In the first season of the franchise, the team was led by players like Masaļskis, Prusek, Westcott, Ņiživijs, Hossa and others. After 2008-09, forward Aigars Cipruss decided to retire and instantly became the manager of Dinamo Riga's farm club, Dinamo-Juniors Riga. The team finished the regular season in tenth position, higher than anyone would have predicted before the start of the season. However, in the first round of the league playoffs, Dinamo lost to Dynamo Moscow 0–3, which later advanced to the Gagarin Cup semifinals.

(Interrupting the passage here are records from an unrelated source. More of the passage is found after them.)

Lemma walk_pages (snapshots : list (list ExecutionRow)) (q : ExecutionListQuery) (pages : list (list ExecutionListItemView)) :
  q_top q = None -> 0 < q_limit q -> (forall t, t ∈ snapshots -> NoDup (map row_id t)) ->
  walk q snapshots = (pages, true) -> Pages q snapshots pages.
Proof.
  revert q pages. induction snapshots as [|t rest IH]; intros q pages Hq Hlim Hnd; simpl; [done|].
  assert (Ht : NoDup (map row_id t)) by (apply Hnd; by left).
  pose proof (listed_items_sorted q t Hq Ht) as Hitems.
  destruct (search_page q t t Hq) as (c & -> & Hc). simpl. destruct c as [c|].
  - destruct Hc as (x & front & back & Hl & Hlen & ->).
    destruct (walk _ rest) as [pages' d] eqn:Hw. intros [= <- ->].
    assert (Htake : take (q_limit q) (listed q t) = front ++ [x]).
    { rewrite Hl, Hlen, cons_middle, app_assoc, take_app_length'; [done|]. by rewrite length_app. }
    destruct (IH (with_before q (Some (cursor_at (list_item x)))) pages') as [Hsort Hlim' Hcomp Hsound]; try done.
    { intros t' Ht'. apply Hnd. by right. }
    rewrite Htake. split; simpl.
    + apply StronglySorted_app_2; [| |done].
      * intros a b Ha Hb. apply Hsound in Hb as (_ & r & _ & _ & _ & Hb & <-). apply before_cursor_newer in Hb.
        rewrite Hl, cons_middle, app_assoc, map_app in Hitems. apply StronglySorted_app_1_l in Hitems.
        rewrite map_app in Hitems, Ha. simpl in *.
        apply elem_of_app in Ha as [Ha|Ha%list_elem_of_singleton]; [|by subst].
        etrans; [|exact Hb]. eapply (StronglySorted_app_1_elem_of _ _ _ _ _ Hitems Ha). by left.
      * rewrite Hl, cons_middle, app_assoc, map_app in Hitems. by apply StronglySorted_app_1_l in Hitems.
    + constructor; [|done]. rewrite length_map, length_app. simpl. lia.
    + intros r Hr Hb Hbel. apply elem_of_app. assert (Hrl : r ∈ listed q t).
      { apply listed_elem. split_and!; try done. apply Hr. by left. }
      destruct (cursor_splits q t x front back Hq Ht Hl r Hrl) as [Hin|Hcur].
      * left. by apply list_elem_of_fmap_2.
      * right. apply Hcomp; try done. intros t' Ht'. apply Hr. by right.
    + intros i [Hi|Hi]%elem_of_app.
      * apply list_elem_of_fmap in Hi as (r & -> & Hr). rewrite cons_middle, app_assoc in Hl.
        assert (Hrl : r ∈ listed q t) by (rewrite Hl; apply elem_of_app; by left).
        apply listed_elem in Hrl as (? & ? & ?). exists t, r. split_and!; try done. by left.
      * apply Hsound in Hi as (t' & r & Ht' & Hr & Hb & Hbel & <-). exists t', r. split_and!; try done.
        { by right. }
        simpl in Hbel. apply before_cursor_newer in Hbel. simpl in *.
        assert (Hx : x ∈ listed q t) by (rewrite Hl; apply elem_of_app; right; by left).
        apply listed_elem in Hx as (_ & _ & Hx). destruct (q_before q) as [c|]; [|done]. by eapply below_newer.
  - intros [= <-]. assert (Htake : take (q_limit q) (listed q t) = listed q t).
    { apply take_ge. lia. }
    rewrite Htake. split; simpl; rewrite ?app_nil_r; try done.
    + constructor; [|done]. rewrite length_map. lia.
    + intros r Hr Hb Hbel. apply list_elem_of_fmap_2, listed_elem. split_and!; try done. apply Hr. by left.
    + intros i Hi. apply list_elem_of_fmap in Hi as (r & -> & (? & ? & ?)%listed_elem).
      exists t, r. split_and!; try done. by left.
Qed.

Following the first season, Dinamo managed to sign legendary Sandis Ozoliņš, as well as Jānis Sprukts, Mārtiņš Karsums and others. The team finished the regular season in eighth place of the Western Conference, which qualified them for the playoffs. In the first round of the playoffs, Dinamo faced SKA Saint Petersburg with players like Sergei Zubov, Petr Čajánek, Maxim Sushinsky and Alexei Yashin on the roster. Still, Dinamo managed to beat SKA 3–1 and advance to the Western Conference semifinals. In the semifinals, Dinamo was defeated by later Gagarin Cup finalist HC MVD, 1–4.

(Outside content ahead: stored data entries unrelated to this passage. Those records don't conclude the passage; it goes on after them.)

(* ===== verification/PartialGraph.v ===== *)
(** * Partial execution: the directed graph

    [packages/core/src/execution-engine/partial-execution-utils/directed-graph.ts].  A
    [DirectedGraph] keeps its nodes in a [Map] by name and its connections in a [Map] by
    the string [makeKey] builds.

    [===] on nodes is equality: the nodes of a workflow have different names, so two
    node objects in play never have the same contents; the fields of [INode] the
    code never looks at are not modelled.  Equal connections have the same key, so the
    [Map] holds a connection once and [Set]s of connections are sets of values.  The
    recursive traversals carry fuel; [OutOfFuel] is the model's own error, and the
    theorems show which fuel excludes it. *)

From stdpp Require Import base gmap strings pretty list relations.
From Stdlib Require Import ZArith Lia.
From S2P Require Import Prelude.
From S2P Require Import JsCollections.

(** ** Depth-first traversal with a shared visited list

    The recursion scheme of [DirectedGraph]'s traversals ([getChildrenRecursive],
    [getParentConnectionsRecursive]): for each successor, skip it if it was visited, else
    mark it and recurse.  [foldE] is a [for] loop whose body may throw.  [dfs_spec] says
    what the traversal visits and how much fuel it needs; both clients reduce to it. *)

(** A [for ... of] loop that threads a state and may throw. *)
Fixpoint foldE {E S A} (f : S -> A -> result E S) (s : S) (l : list A) : result E S :=
  match l with
  | [] => Ok s
  | x :: l' => match f s x with Ok s' => foldE f s' l' | Err e => Err e end
  end.

Lemma foldE_app {E S A} (f : S -> A -> result E S) (s : S) (l1 l2 : list A) :
  foldE f s (l1 ++ l2) = foldE f s l1 ≫= fun s' => foldE f s' l2.
Proof.
  revert s. induction l1 as [|x l1 IH]; intros s; simpl; [done|]. destruct (f s x); simpl; [apply IH|done].
Qed.

Lemma foldE_map {E S A B} (g : A -> B) (f : S -> B -> result E S) (s : S) (l : list A) :
  foldE f s (map g l) = foldE (fun s x => f s (g x)) s l.
Proof. revert s. induction l as [|x l IH]; intros s; simpl; [done|]. by destruct (f s (g x)). Qed.

Lemma foldE_ext {E S A} (f g : S -> A -> result E S) (s : S) (l : list A) :
  (forall s x, x ∈ l -> f s x = g s x) -> foldE f s l = foldE g s l.
Proof.
  revert s. induction l as [|x l IH]; intros s H; simpl; [done|].
  rewrite H by (by left). destruct (g s x); [|done]. apply IH. intros s' y Hy. apply H. by right.
Qed.

(** An invariant of the loop, stated on the elements already seen. *)
Lemma foldE_inv {E S A} (f : S -> A -> result E S) (P : list A -> S -> Prop) (s : S) (l : list A) :
  P [] s -> (forall l1 x l2 s, l = l1 ++ x :: l2 -> P l1 s -> exists s', f s x = Ok s' /\ P (l1 ++ [x]) s') ->
  exists s', foldE f s l = Ok s' /\ P l s'.
Proof.
  intros H0 Hstep. cut (forall l2 l1 s, l = l1 ++ l2 -> P l1 s -> exists s', foldE f s l2 = Ok s' /\ P l s').
  { intros H. by apply (H l []). }
  induction l2 as [|x l2 IH]; intros l1 s1 Hl HP; simpl.
  - rewrite app_nil_r in Hl. subst. eauto.
  - destruct (Hstep l1 x l2 s1 Hl HP) as (s' & -> & HP'). apply (IH (l1 ++ [x])); [|done]. by rewrite <-app_assoc.
Qed.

After his league-leading performance, Marcel Hossa signed a two-year contract with the then-current KHL champions Ak Bars Kazan. Martin Kariya signed a two-year contract with Swiss NLA's HC Ambrì-Piotta. New players signed during the off-season include Tomáš Surový, Brock Trotter, Mikael Tellqvist and the returning Mark Hartigan. Július Šupler resumed his post as the head coach.

The team finished the season in seventh place in the Western Conference and thirteenth in the league, as the team qualified to the playoffs. In the first round, their opponents were Dynamo Moscow. Dinamo won the series 4–2, advancing to the next round and facing Lokomotiv Yaroslavl. Dinamo lost the series 1–4.

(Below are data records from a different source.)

(** Cleaning drops exactly what a restart invalidates: the run data left is that of
    the graph's nodes, unchanged, except for the nodes to clean, every node that can be
    reached from one, and the sub-nodes (connected otherwise than through [main]) above
    any of these, however far up.  It ends and throws nothing. *)
Lemma cleanRunData_drops (runData : RunData) (nodesToClean : list INode) :
  GraphOk g -> (forall x, x ∈ nodesToClean -> x ∈ node_values g) ->
  exists m, cleanRunData runData g nodesToClean = Ok m /\
    forall n v, m !! n = Some v <->
      runData !! n = Some v /\ (exists x, x ∈ node_values g /\ name x = n) /\
      ~ exists x, x ∈ nodesToClean /\ cleaned x n.
Proof. apply cleanRunData_ok. Qed.
End cleaning.

(** ** A concrete run *)

(** The run data of a chain whose first node ran and whose second one never did. *)
Definition started_once : IRunData nat :=
  {["Start" := [{| failed := false; data := Some {["main" := [Some [7]; Some [8]]]}; executionIndex := Some 0%Z |}];
    "Gone" := [{| failed := false; data := None; executionIndex := Some 1%Z |}]]}.

Lemma findStartNodes_earliest_witness :
  exists l, findStartNodes bridge_graph start_node end_node started_once ∅ = Ok l /\
    (off_node ∈ l <-> stops bridge_graph end_node started_once ∅ off_node /\
       rtc (goes_on bridge_graph end_node started_once ∅) start_node off_node).
Proof.
  destruct (findStartNodes_earliest bridge_graph end_node started_once ∅ start_node (proj1 bridge_graph_ok))
    as (l & Hl & _ & Hs).
  - refine (bool_decide_unpack _ _). vm_compute. exact I.
  - exists l. split; [exact Hl|]. apply Hs.
Defined.

Lemma cleanRunData_drops_witness :
  exists m, cleanRunData started_once bridge_graph [off_node] = Ok m /\
    (forall v, m !! "Gone" = Some v -> exists x, x ∈ node_values bridge_graph /\ name x = "Gone").
Proof.
  destruct (cleanRunData_drops bridge_graph started_once [off_node] (proj1 bridge_graph_ok)) as (m & Hm & Hs).
  - intros x Hx. apply list_elem_of_singleton in Hx. rewrite Hx. refine (bool_decide_unpack _ _). vm_compute. exact I.
  - exists m. split; [exact Hm|]. intros v Hv. apply Hs in Hv. exact (proj1 (proj2 Hv)).
Defined.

As of the end of the third season, head coach Július Šupler left the team to be the coach of CSKA Moscow. On April 27, 2011, Dinamo signed Pekka Rautakallio for the head coach position. Also, all the foreign players with no active contracts left the team to play somewhere else. Brock Trotter also left using his chance to play in the NHL with the Montreal Canadiens.

On February 27, 2022, Dinamo withdrew from KHL in protest against the Russian invasion of Ukraine.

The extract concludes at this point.